SD : « Il faut d’abord résoudre le conflit interne, bien sûr. Certaines sources parlent de cinq millions de déplacés internes à cause de la guerre, qui ne cultivent donc plus leurs champs. Au moment où vous m’interviewez (ndlr. Juin 2022) nous nous posons vraiment des questions sur la prochaine saison agricole, qui s’annonce très mal. D’autant plus que l’alimentation en Éthiopie est vraiment liée à la tradition du « tef », la céréale cultivée localement qui constitue l’ingrédient de « l’injera », la crêpe qui sert de base à la plupart des repas. Même lorsque la paix règne en Éthiopie, qu’il y a peu de déplacés internes, nous avons, depuis des décennies, un problème structurel d’environ cinq millions de personnes en état de disette alimentaire quasi permanente (ndlr, le pays compte 115 millions d’habitants). Je vous laisse imaginer la situation actuelle, avec ce nombre de déplacés à cause de la guerre, vous devons au moins avoir atteint les 10 millions de personnes impactées par la famine, si pas beaucoup plus ».
SD : « En Éthiopie, 80% des travailleuses et des travailleurs sont actifs dans l’économie agricole. 90% de nos échanges internationaux concernent des produits agricoles, surtout le café. 95% des agriculteurs sont des agriculteurs familiaux. Mais nos terres sont épuisées par l’utilisation excessive de fertilisants chimiques. Une transition agroécologique est urgente. Une des manières pratiques d’entamer cette transition est de former la paysannerie aux techniques nombreuses et variées du compostage.
En Éthiopie, SOS Faim propose des formations de vermicompost, une technique de transformation de matières organiques en compost par des vers de terre. Les engrais chimiques sont onéreux et polluants. Le vermicompost est une alternative viable. Les demandes de formation nous parviennent régulièrement. Avec le vermicompost, les cultures résistent mieux au stress hydrique, aux maladies. Des semences sont réintroduites, aidant à maintenir la biodiversité.

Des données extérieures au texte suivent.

(** * AI Medical Report Analyzer: the analysis-and-structuring pipeline

    A shallow embedding of the pure core of [app.py]: the retry loop of
    [analyze_medical_report], the section splitter [extract_section], the
    medication parser [parse_medications], and the two display
    normalisations ([plot_medicine_effectiveness],
    [render_medication_cards], [create_diagnosis_chart]).

    Modelling conventions.
    - A Python [str] is a [string]: a sequence of code points below 256.
      On that range [str.isspace] / regex [\s] hold of 9..13, 28..32, 133
      and 160, regex [\d] / [int] digits are "0".."9", and [str.lower]
      adds 32 to "A".."Z" and to 192..222 except 215.
    - Python [int] is [Z].
    - A Python exception is a value of [exn]; code that can raise returns
      a [result].
    - A [dict] with string keys is a [gmap string value]. *)

From Stdlib Require Import Ascii String ZArith Lia Bool.
From stdpp Require Import base option list strings gmap.

(** ** Exceptions and fallible computations *)

Inductive exn : Type :=
  | ValueError (msg : string)
  | IndexError (msg : string)
  | GoogleAPIError (msg : string)
  | OtherError (msg : string).

Inductive result (A : Type) : Type :=
  | Ok (a : A)
  | Raise (e : exn).
Arguments Ok {A} a.
Arguments Raise {A} e.

#[global] Instance result_ret : MRet result := fun A a => Ok a.
#[global] Instance result_bind : MBind result := fun A B k m =>
  match m with
  | Ok a => k a
  | Raise e => Raise e
  end.

(** ** Characters *)

Definition nl : string := String "010"%char "".

Definition isspace (c : ascii) : bool :=
  let n := nat_of_ascii c in
  ((9 <=? n) && (n <=? 13)) || ((28 <=? n) && (n <=? 32))
  || (n =? 133) || (n =? 160).

Definition isdigit (c : ascii) : bool :=
  let n := nat_of_ascii c in (48 <=? n) && (n <=? 57).

Definition lower_char (c : ascii) : ascii :=
  let n := nat_of_ascii c in
  if ((65 <=? n) && (n <=? 90))
     || ((192 <=? n) && (n <=? 222) && negb (n =? 215))
  then ascii_of_nat (n + 32) else c.

(** ** Python string primitives *)

(** [s.startswith(p)] *)
Fixpoint startswith (p s : string) : bool :=
  match p, s with
  | EmptyString, _ => true
  | String _ _, EmptyString => false
  | String a p', String b s' => Ascii.eqb a b && startswith p' s'
  end.

(** [s.find(sub)], with [None] for Python's [-1]. *)
Fixpoint find (sub s : string) : option nat :=
  if startswith sub s then Some 0
  else match s with
       | EmptyString => None
       | String _ s' => S <$> find sub s'
       end.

Dans différentes régions d’Éthiopie, des projets se développent autour du vermicompost. Nous réussissons à faire nos preuves. Cela diminue les coûts, contribue à l’agroécologie et améliore l’alimentation des paysans. La commercialisation reste une faiblesse, car nous nous adressons à des marchés de niches et à des consommateurs qui peuvent supporter le coût des produits issus de ce type d’agriculture.
Récemment, un effet inattendu et paradoxal a cependant été induit par la guerre en Ukraine… Comme les fertilisants chimiques viennent à manquer, nos autorités qui durant des années n’ont juré que par les bienfaits de la chimie, commencent à s’intéresser au vermicompost et à le promouvoir dans différentes parties du pays… On ne peut que souhaiter que nos autorités persévéreront dans cette voie ».